No problem providing an Objective-C block:

EmptyBlock block = ^{ puts("In OC empty block..."); };
MyClassOC * myClassOC = [[MyClassOC alloc] init];
[myClassOC invoke:block];

However, the Objective-C code in invoke... can't call a Swift closure passed in via id:

let myClassOC = MyClassOC()

let myBlock : EmptyBlock = {
    print("In Swift EmptyBlock...")
}

myClassOC.invoke(myBlock)

I end up with EXC_BAD_ACCESS on this line:

   EmptyBlock emptyBlock = blk;

Any idea what's going on here?

Upvotes: 1

Views: 919

Answers (2)

newacct
newacct

Reputation: 122518

Because Swift closures and Objective-C blocks are not the same things.
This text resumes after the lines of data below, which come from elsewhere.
Definition helloHex : string :=
  "1603010200010001fc030341d5b549d9cd1adfa7296c8418d157dc7b624c842824ff493b9375bb48d34f2b20bf018bcc90a7c89a230094815ad0c15b736e38c01209d72d282cb5e2105328150024130213031301c02cc030c02bc02fcca9cca8c024c028c023c027009f009e006b006700ff0100018f0000000b00090000066d63692e6972000b000403000102000a00160014001d0017001e0019001801000101010201030104002300000010000e000c02683208687474702f312e310016000000170000000d002a0028040305030603080708080809080a080b080408050806040105010601030303010302040205020602002b00050403040303002d00020101003300260024001d0020435bacc4d05f9d41fef44ab3ad55616c36e0613473e2338770efdaa98693d217001500d5000000000000000000000000000000000000000000000000000000000000000000000000000000000000000000000000000000000000000000000000000000000000000000000000000000000000000000000000000000000000000000000000000000000000000000000000000000000000000000000000000000000000000000000000000000000000000000000000000000000000000000000000000000000000000000000000000000000000000000000000000000000000000000000000000000000000000000000000000000000000000000".

Definition unhex (c : ascii) : Z :=
  let n := Z.of_nat (nat_of_ascii c) in if n <? 58 then n - 48 else n - 87.

Fixpoint DecodeString (l : list ascii) : list Z :=
  match l with
  | a :: b :: l => 16 * unhex a + unhex b :: DecodeString l
  | _ => []
  end.

Definition template : list Z :=
  Eval vm_compute in DecodeString (String.list_ascii_of_string helloHex).

(** [make([]byte, n)] panics on a negative length. *)
Definition make_bytes (n : Z) : option (list Z) :=
  if n <? 0 then None else Some (replicate (Z.to_nat n) 0).

(** [random]: what rand.Read delivers into the 96-byte buffer, or an error. *)
Definition clientHello (name : string) (random : option (list Z)) :
    option (res hello_error (list Z)) :=
  match NormalizeName name with
  | Err _ => Some (Err ErrName)
  | Ok name =>
      if (name =? "")%string then Some (Err ErrName)
      else match random with
           | None => Some (Err ErrRandom)
           | Some random =>
               let n := Z.of_nat (String.length name) in
               t1 ← slice template 0 11; r1 ← slice random 0 32; r2 ← slice random 32 64;
               t2 ← slice template 76 120;
               let out := t1 ++ r1 ++ [0x20] ++ r2 ++ t2 in
               let out := AppendUint16 out (n + 5) in
               let out := AppendUint16 out (n + 3) in
               let out := out ++ [0] in
               let out := AppendUint16 out n in
               let out := out ++ bytes_of_string name in
               t3 ← slice template 133 268; r3 ← slice random 64 (length random);
               let out := out ++ t3 ++ r3 ++ [0; 21] in
               let out := AppendUint16 out (219 - n) in
               pad ← make_bytes (219 - n);
               Some (Ok (out ++ pad))
           end
  end.

End Hello.

(** * The decoy ClientHello is well formed

    Whatever name [NormalizeName] accepts, the generated hello is one TLS record
    of 517 bytes carrying that name as its server name, which the splitter of
    the same package accepts and cuts in the middle of the name. *)

(** ** Names *)

(** What an accepted name looks like. *)
Record dns_name (s : string) : Prop := {
  dn_len : (1 ≤ String.length s ≤ 219)%nat;
  dn_labels : forallb label_ok (Split s ".") = true;
  dn_not_ip : ParseAddr s = None
}.

Lemma NormalizeName_spec toASCII name n :
  NormalizeName toASCII name = Ok n → n = ""%string ∨ dns_name n.
Proof.
  unfold NormalizeName. destruct (TrimSpace name =? "")%string; [intros [= <-]; by left|].
  destruct (toASCII _) as [a|]; [|done].
  destruct (_ || _) eqn:E1; [done|]. destruct (bool_decide (is_Some _)) eqn:E2; [done|].
  destruct (forallb label_ok _) eqn:E3; [|done]. intros [= <-]. right. breflect. split; try done; [lia|]. by apply eq_None_not_Some.
Qed.

Lemma bytes_of_string_ok s : bytes_ok (bytes_of_string s).
Proof.
  unfold bytes_of_string. apply Forall_fmap, Forall_forall. intros c _. unfold byte_ok. simpl.
  pose proof (N_ascii_bounded c). lia.
Qed.

Lemma length_bytes_of_string s : length (bytes_of_string s) = String.length s.
Proof.
  unfold bytes_of_string. rewrite length_fmap. induction s as [|c s IH]; [done|]. simpl. by rewrite IH.
Qed.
Swift automatically converts a closure to an Objective-C block if they see that you are calling a method with an Objective-C block type, but it doesn't do that otherwise. And as CRD's answer mentions, in Swift 3 any Swift value can be represented as an Objective-C object, so even though it sees that it expects an Objective-C object, it still doesn't know you want an Objective-C block because a Swift closure can still be bridged to an opaque object.
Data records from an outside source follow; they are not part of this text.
(** strconv.ParseUint in base 10 up to [max]: digits only, at least one. *)
Definition digit (c : ascii) : option Z :=
  let n := Z.of_nat (nat_of_ascii c) in if (48 <=? n) && (n <=? 57) then Some (n - 48) else None.

Fixpoint parse_digits (acc : Z) (l : list ascii) : option Z :=
  match l with
  | [] => Some acc
  | c :: l => d ← digit c; parse_digits (10 * acc + d) l
  end.

Definition ParseUint (l : list ascii) (max : Z) : option Z :=
  match l with
  | [] => None
  | _ => n ← parse_digits 0 l; if n <=? max then Some n else None
  end.

(** strings.Cut at the first occurrence of [c]. *)
Fixpoint Cut (c : ascii) (l : list ascii) : option (list ascii * list ascii) :=
  match l with
  | [] => None
  | a :: l => if Ascii.eqb a c then Some ([], l) else r ← Cut c l; Some (a :: r.1, r.2)
  end.

Definition parseKV (field : string) (key : string) : option Z :=
  match Cut "=" (String.list_ascii_of_string field) with
  | None => None
  | Some (name, value) =>
      if negb (String.string_of_list_ascii name =? key)%string then None else ParseUint value (2 ^ 32 - 1)
  end.

(** [fmt.Sscanf(s, "v=%d", &version)]: the literal, blanks other than a line
    end, an optional sign, the longest run of digits, anything after it. *)
Fixpoint digit_run (l : list ascii) : list ascii :=
  match l with
  | c :: l => match digit c with Some _ => c :: digit_run l | None => [] end
  | [] => []
  end.

Definition blanks : list (list ascii) := List.filter (λ s, negb (bool_decide (s = ["010"%char]))) spaces.

Definition scan_version (s : string) : option Z :=
  match String.list_ascii_of_string s with
  | "v"%char :: "="%char :: l =>
      let l := strip_all (length l) blanks l in
      let '(neg, l) := match l with
                       | "+"%char :: l => (false, l)
                       | "-"%char :: l => (true, l)
                       | _ => (false, l)
                       end in
      n ← ParseUint (digit_run l) (if neg then 2 ^ 63 else 2 ^ 63 - 1);
      Some (if neg then - n else n)
  | _ => None
  end.

Definition in_range (n max : Z) : bool := negb (n =? 0) && (n <=? max).

Definition decodeHash (stored : string) : option hashParams :=
  match Split stored "$" with
  | [p0; p1; p2; p3; p4; p5] =>
      if negb (p0 =? "")%string then None
      else if negb (p1 =? "argon2id")%string then None
      else
        version ← scan_version p2;
        if negb (version =? argonVersion) then None
        else match Split p3 "," with
             | [f0; f1; f2] =>
                 memory ← parseKV f0 "m"; timeCost ← parseKV f1 "t"; threads ← parseKV f2 "p";
                 if negb (in_range memory maxArgonMemory) then None
                 else if negb (in_range timeCost maxArgonTime) then None
                 else if negb (in_range threads maxArgonThreads) then None
                 else
                   salt ← unstd64 p4; key ← unstd64 p5;
                   if (length salt =? 0)%nat || (maxArgonSaltLen <? length salt)%nat then None
                   else if (length key =? 0)%nat || (maxArgonKeyLen <? length key)%nat then None
                   else Some (MkParams timeCost memory threads salt key)
             | _ => None
             end
  | _ => None
  end.

Section Argon.
Context (IDKey : list Z → list Z → Z → Z → Z → Z → list Z).

(** [random]: the salt rand.Read delivers, or an error. *)
Definition hash_password (random : option (list Z)) (plaintext : string) : option string :=
  if (plaintext =? "")%string then None
  else
    salt ← random;
    let key := IDKey (bytes_of_string plaintext) salt argonTime argonMemory argonThreads argonKeyLen in
    Some (encodeHash (MkParams argonTime argonMemory argonThreads salt key)).

Definition verify_password (stored plaintext : string) : option bool :=
  p ← decodeHash stored;
  let got := IDKey (bytes_of_string plaintext) (psalt p) (ptime p) (pmemory p) (pthreads p)
               (Z.of_nat (length (pkey p))) in
  Some (bool_decide (got = pkey p)).

End Argon.

Example decode_demo :
  decodeHash "$argon2id$v=19$m=65536,t=3,p=4$AAAAAAAAAAAAAAAAAAAAAA$AQID" =
  Some (MkParams 3 65536 4 (replicate 16 0) [1; 2; 3]).
Proof. vm_compute. reflexivity. Qed.

Example encode_demo :
  encodeHash (MkParams 3 65536 4 (replicate 16 0) [1; 2; 3]) =
  "$argon2id$v=19$m=65536,t=3,p=4$AAAAAAAAAAAAAAAAAAAAAA$AQID"%string.
Proof. vm_compute. reflexivity. Qed.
The only way I figured out to pass it from Swift and work is something like:

myClassOC.invoke(myBlock as @convention(block) () -> Void)

Upvotes: 2

CRD
CRD

Reputation: 53010

The reason is probably the support introduced in Swift 3 for any Swift type to be represented as an opaque object of id type in Objective-C. Read Swift Value Types in Objective-C in this Apple blog post for details. In that you will see that Swift types are passed as _SwiftValue * when the parameter type is id, this is an opaque type.

The argued benefit of this approach is that Swift value types can be stored in Objective-C collections; however the disadvantage is that you cannot convert to an Objective-C compatible value on the Objective-C side. Debug your code and you'll see the block is being passed as a _SwiftValue * and not an Objective-C block type.

Declare the bak parameter to have EmptyBlock type and your code works.